Following up an episode like the one Telltale led off with in the season premiere of Game of Thrones is no easy task — as evident by what was a fairly lackluster second episode. It’s not that Episode 2: The Lost Lords was bad, it just wasn’t as eventful. As the second of six episodes, Telltale seemingly used this episode as more of an expository for House Forrester. Two new playable characters were introduced in the episode, and the storylines from the last episode were expanded upon, giving us a look at how characters were coping with the situations they were dealt.
Episode 2: The Lost Lords actually kicks off with a bang, introducing us to Asher Forrester, a seemingly cocky, swashbuckling sellsword. He seems like an interesting enough character, forced to leave his home due to a disagreement stemming from love. I found Asher’s portion of the story to be the most interesting part of the episode, and not only because it was one of the few portions to contain some action. Asher has been exiled in Yunkai which, as fans of the show and novels realize, is Daenerys Targaryen’s current stop in her march to reclaim the Iron Throne. The environment provides a nice change of scenery from the dullish browns and grays of the North. And the banter between Asher and his sidekick, Beskha, are entertaining.
From there though, the episode kind of drags as we’re reintroduced to the characters from Episode 1.
Gared Tuttle arrives at Night’s Watch where he quickly finds himself to be an outcast among a group of bandits, criminals, and misfits. Gared may have ultimately had the same fate as the others in Night’s Watch, but it’s clear he’s different than them. It’s a story that too closely resembles that of Jon Snow’s which would be fine if I hadn’t already watched the show. Why would I want to replay the same thing? Tuttle’s portion of the game mostly involves dealing with two other fellow recruits and has a brief quick-time event in the form of combat training. The bright spot of his story is the arrival of Jon Snow, but even that does little to pick up the pace.

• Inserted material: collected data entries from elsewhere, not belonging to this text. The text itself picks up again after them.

(* ===== verification/BpfCheck.v ===== *)
(** The checks of a program in their order: [bpf_check] of
    kernel/bpf/verifier.c up to the point where instructions are rewritten. *)
From Stdlib Require Import ZArith Lia Bool.
From stdpp Require Import base list gmap.
From S2P Require Import Prelude RegState Insn Env MemInsn Explore HelperCall Subprogs Cfg Resolve DoCheck.

Local Open Scope Z_scope.
Local Open Scope kint_scope.

Abbreviation BPF_F_STRICT_ALIGNMENT := 1.
Abbreviation BPF_F_ANY_ALIGNMENT := 2.
Abbreviation BPF_F_TEST_STATE_FREQ := 8.

(** The log the caller asks for. *)
Record bpf_log := mk_log { log_level : Z; log_ubuf : Z; len_total : Z }.

Abbreviation BPF_LOG_MASK := 7.
Abbreviation UINT_MAX := 0xffffffff.

Definition bpf_verifier_log_attr_valid (log : bpf_log) : bool :=
  (len_total log >=? 128) && (len_total log <=? Z.shiftr UINT_MAX 2) && negb (log_level log =? 0) && negb (log_ubuf log =? 0) &&
  (Z.ldiff (log_level log) BPF_LOG_MASK =? 0).

(** What is loaded, and by whom: the program with its type and the type of the
    program it extends, the flags of the system call, CAP_BPF, CAP_PERFMON, the
    configuration of the kernel, the log, and the maps there are. *)
Record bpf_load := mk_load {
  ld_insns : list bpf_insn;
  ld_type : Z;
  ld_dst_type : option Z;
  ld_flags : Z;
  ld_capable : bool;
  ld_perfmon : bool;
  ld_efficient_unaligned : bool;
  ld_log : bpf_log;
  ld_attach : bpf_prog_attach;
  ld_maps : gmap Z bpf_map;
  ld_alloc : list bool
}.

(** The environment of a program about to be checked. *)
Definition new_env (l : bpf_load) : bpf_verifier_env :=
  let strict := negb ((ld_flags l .& BPF_F_STRICT_ALIGNMENT) =? 0) || negb (ld_efficient_unaligned l) in
  let strict := if negb ((ld_flags l .& BPF_F_ANY_ALIGNMENT) =? 0) then false else strict in
  let freq := ld_capable l && negb ((ld_flags l .& BPF_F_TEST_STATE_FREQ) =? 0) in
  mk_env 0 0 (ld_insns l) [] 0 strict (mk_state [] 0 0 0%nat 0 false 0 0 []) true ∅ (ld_maps l) 0 false (ld_perfmon l) (ld_perfmon l) (ld_perfmon l) (ld_perfmon l)
    (mk_flags 0 (ld_capable l)) (replicate (length (ld_insns l)) inhabitant) 0 0 [] (mk_search freq ∅ [] 0 0 0 0 0 0 0)
    (mk_prog_aux (ld_type l) (ld_dst_type l) 0 0 0 0 0 0 false) false (ld_perfmon l) [] (ld_attach l) (ld_alloc l).

(** What the checks reach outside of the model besides: the types of the kernel
    (an error number when they are malformed), the type and line records of the
    program if it has any, the function it is attached to, and the device it is
    bound to. *)
Record load_ops := mk_load_ops {
  lo_check : check_ops;
  lo_resolve : resolve_ops;
  btf_vmlinux_err : Z;
  btf_records : option (bpf_verifier_env -> Z + bpf_prog_attach);
  check_attach_btf_id : bpf_verifier_env -> Z + bpf_prog_attach;
  offload_verifier_prep : Z;
  offload_finalize : Z
}.

Definition check_abnormal_return : verifier unit :=
  env ← get;
  if existsb (fun s => has_ld_abs s || has_tail_call s) (drop 1 (subprog_info env)) then fail (- EINVAL) else mret ().

Definition put_attach (r : Z + bpf_prog_attach) : verifier unit :=
  match r with
  | inl err => fail err
  | inr a => modify (fun env => set_attach env a)
  end.

Definition check_btf_info (ops : load_ops) : verifier unit :=
  match btf_records ops with
  | None => check_abnormal_return
  | Some f => env ← get; put_attach (f env)
  end.

Definition failing (err : Z) : verifier unit := if negb (err =? 0) then fail err else mret ().

(** Everything before the functions; [false] when a search runs out. *)
Definition check_structure (ops : load_ops) (log : bpf_log) : verifier bool :=
  _ ← kalloc;
  _ ← kalloc;
  _ ← (if (negb (log_level log =? 0) || negb (log_ubuf log =? 0) || negb (len_total log =? 0)) && negb (bpf_verifier_log_attr_valid log)
       then fail (- EINVAL) else mret ());
  _ ← failing (btf_vmlinux_err ops);
  _ ← kalloc;
  _ ← check_subprogs;
  _ ← check_btf_info ops;
  _ ← (env ← get; put_attach (check_attach_btf_id ops env));
  _ ← resolve_pseudo_ldimm64 (ck_access (lo_check ops)) (lo_resolve ops);
  _ ← failing (offload_verifier_prep ops);
  check_cfg.

Definition check_program (ops : load_ops) (log : bpf_log) : verifier bool :=
  ok ← check_structure ops log;
  if negb ok then mret false
  else
    ok ← check_functions (lo_check ops);
    if negb ok then mret false
    else
      _ ← failing (offload_finalize ops);
      _ ← check_max_stack_depth;
      mret true.

Definition bpf_check (ops : load_ops) (l : bpf_load) : (Z + bool) * bpf_verifier_env :=
  check_program ops (ld_log l) (new_env l).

Meanwhile, over in Ironrath, which is currently occupied by Whitehill soldiers, we’re introduced to another new character, Rodrik. Rodrik, though dead after the early moments of Episode 1, is brought back to Ironrath and is quickly assumes the role of Lord of the House. Of course, being crippled from the events at the Red Wedding make his life pretty difficult. Most of Rodrik’s portion of the game is seeing how the Forrester family copes with their losses. While there are some intense moments of his story, especially towards the middle, his portion is mostly straightforward. I was also disappointed to learn that my original choice of who to appoint as Ethan’s chief advisor mattered little. The two continuously bickered back and forth anyway.
And of course, the last character you’ll play as in Episode 2 is Mira Forrester, currently residing in the capital city of King’s Landing where she serves as Lady Margaery’s handmaiden. Mira continues to carefully balance her relationship with Margaery as her mother continues to send requests to help save House Forrester. Episode 2 doesn’t contain a situation as intense as the first episode’s encounter with Cersei Lannister in the throne room, but there is one part where we’re forced to make a decision that could betray the trust of Margaery Tyrell. I didn’t, so it’s hard to say how much of an impact doing so would have had on the story. For what it’s worth, in past Telltale Games, even what seems like the biggest decisions do little to actually impact the story overall. Her story does leave us with the biggest cliffhanger, but not nearly as emotionally draining as Ethan’s.
Episode 2: The Lost Lords does exactly what it needed to do. Progress the story and introduce new likable characters. But the episode was too straightforward for my liking; it failed to keep me on the edge of my seat like the show does on a continuous basis. The death was there. I’m starting to suspect we won’t see boobs (and that’s totally fine). But the conniving, plot-twisting deceitfulness of characters is sorely missing in this episode. It was too predictable. This is Game of Thrones; I should hate everybody.